Collected data entries:
(* ===== verification/Servlet.v ===== *)
(** [ServletDispatcher] of [http/servlet.h] and [http/servlet.cpp]: servlets by authority and path.  A request goes to the servlet that is registered for the longest part of its path.  A [std::map] is the
    list of its pairs in the order of the keys, which is one for the ports of [uri_strict_weak_order]; a servlet is a number. *)

From Stdlib Require Import String.
From stdpp Require Import numbers list_numbers list.
From S2P Require Import Prelude Http Uri UriProps.

(** ** [std::map] *)

Section Map.
Context {K V : Type} (cmp : K -> K -> Z).

Fixpoint map_find (k : K) (l : list (K * V)) : option V :=
  match l with
  | [] => None
  | (k', v) :: l => if cmp k k' =? 0 then Some v else map_find k l
  end.

(** [map[k] = v] *)
Fixpoint map_insert (k : K) (v : V) (l : list (K * V)) : list (K * V) :=
  match l with
  | [] => [(k, v)]
  | (k', v') :: rest => if cmp k k' <? 0 then (k, v) :: l else if cmp k k' =? 0 then (k', v) :: rest else (k', v') :: map_insert k v rest
  end.
End Map.

(** ** The dispatcher *)

(** A servlet, which may be null, or a function that makes one. *)
Inductive ServletOrCreator := SharedServlet (servlet : option nat) | ServletCreator (servlet : nat).

Definition ServletPathMap : Type := list (list text * ServletOrCreator).

Record ServletDispatcher := mkDispatcher { m_servlets : list (Authority * (ServletPathMap * ServletPathMap)); m_enableWildcard : bool }.
Definition ServletDispatcher_new (enableWildcard : bool) : ServletDispatcher := mkDispatcher [] enableWildcard.

Definition bad_get : exn := other_exn 1.

(** [boost::get] of a reference throws when the variant holds the other type. *)
Definition getServletPtr (creator : ServletOrCreator) : result nat :=
  match creator with
  | SharedServlet (Some servlet) => Ok servlet
  | SharedServlet None => throw bad_get
  | ServletCreator _ => throw bad_get
  end.

Definition STAR : text := str "*".

Definition isWildcardPath (p : list text) : bool := existsb (fun s => bool_decide (s = STAR)) p.

Fixpoint match_segments (wildPath p : list text) : bool :=
  match wildPath, p with
  | w :: wildPath, s :: p => (bool_decide (w = STAR) || bool_decide (w = s)) && match_segments wildPath p
  | _, _ => true
  end.
Definition wildcardPathMatch (wildPath p : list text) : bool := bool_decide (length p = length wildPath) && match_segments wildPath p.

(** In the reverse order of the map. *)
Fixpoint find_wildcard (l : ServletPathMap) (p : list text) : result (option nat) :=
  match l with
  | [] => Ok None
  | (wildPath, creator) :: l => if wildcardPathMatch wildPath p then Some <$> getServletPtr creator else find_wildcard l p
  end.
Definition getServletWildcard (vhost : ServletPathMap) (p : list text) : result (option nat) := find_wildcard (rev vhost) p.

(** The last segment is cleared, or removed when it is empty. *)
Definition shorten (p : list text) : list text := if bool_decide (last p = Some []) then removelast p else removelast p ++ [[]].

Fixpoint servlet_loop (fuel : nat) (enableWildcard : bool) (vhosts : ServletPathMap * ServletPathMap) (copy : list text) : result (option nat) :=
  match fuel with
  | O => Err Diverges
  | S fuel =>
      if bool_decide (copy = []) then Ok None
      else
        match map_find Path_cmp copy (fst vhosts) with
        | Some creator => Some <$> getServletPtr creator
        | None =>
            w ← (if enableWildcard then getServletWildcard (snd vhosts) copy else Ok None);
            match w with Some s => Ok (Some s) | None => servlet_loop fuel enableWildcard vhosts (shorten copy) end
        end
  end.
Definition getServlet_path (enableWildcard : bool) (vhosts : ServletPathMap * ServletPathMap) (p : list text) : result (option nat) :=
  servlet_loop (2 * length p + 1) enableWildcard vhosts p.

Definition getServlet (d : ServletDispatcher) (uri : Uri.URI) : result (option nat) :=
  assert: negb (m_userinfoDefined (authority uri)) ;;
  if bool_decide (m_servlets d = []) then Ok None
  else
    copy ← normalize uri;
    own ← match map_find Authority_cmp (authority copy) (m_servlets d) with Some vhosts => getServlet_path (m_enableWildcard d) vhosts (path copy) | None => Ok None end;
    match own with
    | Some s => Ok (Some s)
    | None =>
        if m_hostDefined (authority copy) then
          match map_find Authority_cmp Authority_new (m_servlets d) with Some vhosts => getServlet_path (m_enableWildcard d) vhosts (path copy) | None => Ok None end
        else Ok None
    end.

Definition NOT_FOUND_STATUS : Z := 404.

(** What becomes of a request: a servlet gets it, or it is answered with an error.  Parsing the host that the request names is a parameter. *)
Inductive dispatched := Handled (servlet : nat) | RespondsError (status : Z).
Definition dispatch (parse_authority : text -> result Authority) (d : ServletDispatcher) (uri : Uri.URI) (host : text) : result dispatched :=
  uri ← (if bool_decide (host = []) then Ok uri else a ← parse_authority host; Ok (set_authority a uri));
  s ← getServlet d uri;
  Ok (match s with Some s => Handled s | None => RespondsError NOT_FOUND_STATUS end).

Definition registerServlet (uri : Uri.URI) (servlet : ServletOrCreator) (d : ServletDispatcher) : result ServletDispatcher :=
  assert: negb (m_userinfoDefined (authority uri)) ;;
  assert: negb (m_queryDefined uri) ;;
  assert: negb (m_fragmentDefined uri) ;;
  copy ← normalize uri;
  let vhosts := default ([], []) (map_find Authority_cmp (authority copy) (m_servlets d)) in
  let wildcard := m_enableWildcard d && isWildcardPath (path copy) in
  let vhost := if wildcard then snd vhosts else fst vhosts in
  assert: bool_decide (map_find Path_cmp (path copy) vhost = None) ;;
  let vhost := map_insert Path_cmp (path copy) servlet vhost in
  Ok (mkDispatcher (map_insert Authority_cmp (authority copy) (if wildcard then (fst vhosts, vhost) else (vhost, snd vhosts)) (m_servlets d)) (m_enableWildcard d)).

#[global] Instance ServletOrCreator_eq_dec : EqDecision ServletOrCreator.
Proof. solve_decision. Defined.

(** ** Maps *)

Lemma map_find_insert {K V} (cmp : K -> K -> Z) k (v : V) l : cmp k k = 0 -> map_find cmp k (map_insert cmp k v l) = Some v.
Proof.
  intros Hr. induction l as [| [k' v'] l IH]; cbn [map_insert map_find]; [by rewrite Hr |]. destruct (Z.ltb_spec (cmp k k') 0); cbn [map_find]; [by rewrite Hr |].
  destruct (Z.eqb_spec (cmp k k') 0) as [E | E]; cbn [map_find]; [by rewrite E | by rewrite (proj2 (Z.eqb_neq _ _))].
Qed.

Lemma Authority_cmp_refl a : Authority_cmp a a = 0.
Proof. unfold Authority_cmp. by rewrite !(cmp_refl boolcmp), !(cmp_refl strcmp), Z.sub_diag. Qed.

(** ** The part of the path that is matched *)

(** The parts of a path, given by its segments in reverse order, from the longest on: each beginning of it, and the directory of that. *)
Fixpoint parts_of (r : list text) : list (list text) :=
  match r with
  | [] => []
  | a :: r' => if bool_decide (a = []) then rev r :: parts_of r' else rev r :: rev ([] :: r') :: parts_of r'
  end.
Definition candidates (p : list text) : list (list text) := parts_of (rev p).

(** How far a path is from the empty one. *)
Definition left_of (p : list text) : nat := 2 * length p - (if bool_decide (last p = Some []) then 1 else 0).

Lemma shorten_left p : p <> [] -> (left_of (shorten p) < left_of p)%nat /\ (length (shorten p) <= length p)%nat /\ exists q a, p = q ++ [a] /\ (shorten p = q \/ shorten p = q ++ [[]]).
Proof.
  intros Hp. destruct (snoc_of p Hp) as (q & a & -> & Hq). unfold shorten. rewrite Hq, last_snoc. destruct (decide (a = [])) as [-> | Ha].
  - rewrite (bool_decide_true (Some [] = Some [])) by done. unfold left_of. rewrite last_snoc, (bool_decide_true (Some [] = Some [])), length_app by done. cbn [length]. split_and!; [case_bool_decide; lia | lia | eauto].
  - rewrite (bool_decide_false (Some a = Some [])) by congruence. unfold left_of. rewrite !last_snoc, (bool_decide_true (Some [] = Some [])), (bool_decide_false (Some a = Some [])), !length_app by congruence.
    cbn [length]. split_and!; [lia | lia | eauto].
Qed.

Lemma candidates_cons p : p <> [] -> candidates p = p :: candidates (shorten p).
Proof.
  intros Hp. destruct (snoc_of p Hp) as (q & a & -> & Hq). unfold candidates, shorten. rewrite Hq, last_snoc, rev_unit. cbn [parts_of]. destruct (decide (a = [])) as [-> | Ha].
  - rewrite !bool_decide_true by done. cbn [rev]. by rewrite rev_involutive.
  - rewrite !bool_decide_false by (done || congruence). rewrite rev_unit. cbn [parts_of]. rewrite bool_decide_true by done. cbn [rev]. by rewrite rev_involutive.
Qed.

Lemma prefix_snoc_inv (r q : list text) x : r `prefix_of` q ++ [x] -> r `prefix_of` q \/ r = q ++ [x].
Proof.
  intros [t Ht]. destruct (decide (t = [])) as [-> | Hn]; [right; by rewrite app_nil_r in Ht |]. left. destruct (exists_last Hn) as (t' & y & ->). rewrite app_assoc in Ht. apply app_inj_tail in Ht as [-> _]. by apply prefix_app_r.
Qed.

(** A part of a path: a beginning of it, or what is left of a beginning when its last segment is cleared, as [/a/] of [/a/b]. *)
Definition part_of (q p : list text) : Prop := q <> [] /\ (q `prefix_of` p \/ exists r, q = r ++ [[]] /\ r `prefix_of` p /\ (length r < length p)%nat).

Lemma part_of_snoc q p a : part_of q (p ++ [a]) <-> q = p ++ [a] \/ q = p ++ [[]] \/ part_of q p.
Proof.
  unfold part_of. rewrite length_app. cbn [length]. split.
  - intros [Hq [Hp | (r & -> & Hr & Hl)]].
    + apply prefix_snoc_inv in Hp as [Hp | ->]; auto.
    + apply prefix_snoc_inv in Hr as [Hr | ->]; [| rewrite length_app in Hl; cbn in Hl; lia]. destruct (decide (length r < length p)%nat) as [Hlt |]; [right; right; eauto 6 |].
      right. left. f_equal. apply (prefix_length_eq _ _ Hr). lia.
  - intros [-> | [-> | [Hq [Hp | (r & -> & Hr & Hl)]]]]; (split; [try done; by destruct p |]).
    + by left.
    + right. exists p. split_and!; [done | by apply prefix_app_r | lia].
    + left. by apply prefix_app_r.
    + right. exists r. split_and!; [done | by apply prefix_app_r | lia].
Qed.

(** What is tried are the parts of the path. *)
Lemma candidates_iff q p : q ∈ candidates p <-> part_of q p.
Proof.
  unfold candidates. induction p as [| a p IH] using rev_ind.
  - cbn. split; [by intros ?%not_elem_of_nil |]. intros [Hq [[t Ht] | (r & -> & _ & Hr)]]; [| cbn in Hr; lia]. symmetry in Ht. by apply app_eq_nil in Ht as [-> _].
  - rewrite rev_unit, part_of_snoc, <- IH. cbn [parts_of]. case_bool_decide as Ha; rewrite !elem_of_cons; cbn [rev]; rewrite rev_involutive; [subst a; tauto | tauto].
Qed.

(** The length of a path when it is written, with a slash for each segment. *)
Definition path_length (p : list text) : nat := foldr (fun s n => (S (length s) + n)%nat) O p.

Lemma path_length_app p q : path_length (p ++ q) = (path_length p + path_length q)%nat.
Proof. induction p as [| s p IH]; [done |]. change ((s :: p) ++ q) with (s :: (p ++ q)). cbn [path_length foldr] in *. fold (path_length (p ++ q)) (path_length p). lia. Qed.

Lemma shorten_length p : p <> [] -> (path_length (shorten p) < path_length p)%nat.
Proof.
  intros Hp. destruct (snoc_of p Hp) as (q & a & -> & Hq). unfold shorten. rewrite Hq, last_snoc. case_bool_decide as Ha; rewrite ?path_length_app; change (path_length [a]) with (S (length a) + 0)%nat; [lia |].
  change (path_length [[]]) with 1%nat. destruct a; [done |]. cbn. lia.
Qed.

Lemma candidates_length q p : q ∈ candidates p -> (path_length q <= path_length p)%nat.
Proof.
  remember (left_of p) as n eqn:En. revert p En. induction n as [n IH] using lt_wf_ind. intros p -> Hq. destruct (decide (p = [])) as [-> | Hp]; [by apply not_elem_of_nil in Hq |].
  destruct (shorten_left p Hp) as (Hl & _). pose proof (shorten_length p Hp). rewrite candidates_cons in Hq by done. apply elem_of_cons in Hq as [-> | Hq]; [done |]. specialize (IH _ Hl _ eq_refl Hq). lia.
Qed.

(** ** The loop *)

(** What is registered for a path itself: with that path, or with wildcards. *)
Definition lookup_entry (enableWildcard : bool) (vhosts : ServletPathMap * ServletPathMap) (p : list text) : option ServletOrCreator :=
  match map_find Path_cmp p (fst vhosts) with
  | Some c => Some c
  | None => if enableWildcard then snd <$> head (List.filter (fun e => wildcardPathMatch (fst e) p) (rev (snd vhosts))) else None
  end.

TASK TO COMPLETE:
Given the data above, transcribe exactly the lines from the one containing "right. exists r." down to the one containing "(** The length", and no others.

ANSWER AREA:
    + right. exists r. split_and!; [done | by apply prefix_app_r | lia].
Qed.

(** What is tried are the parts of the path. *)
Lemma candidates_iff q p : q ∈ candidates p <-> part_of q p.
Proof.
  unfold candidates. induction p as [| a p IH] using rev_ind.
  - cbn. split; [by intros ?%not_elem_of_nil |]. intros [Hq [[t Ht] | (r & -> & _ & Hr)]]; [| cbn in Hr; lia]. symmetry in Ht. by apply app_eq_nil in Ht as [-> _].
  - rewrite rev_unit, part_of_snoc, <- IH. cbn [parts_of]. case_bool_decide as Ha; rewrite !elem_of_cons; cbn [rev]; rewrite rev_involutive; [subst a; tauto | tauto].
Qed.

(** The length of a path when it is written, with a slash for each segment. *)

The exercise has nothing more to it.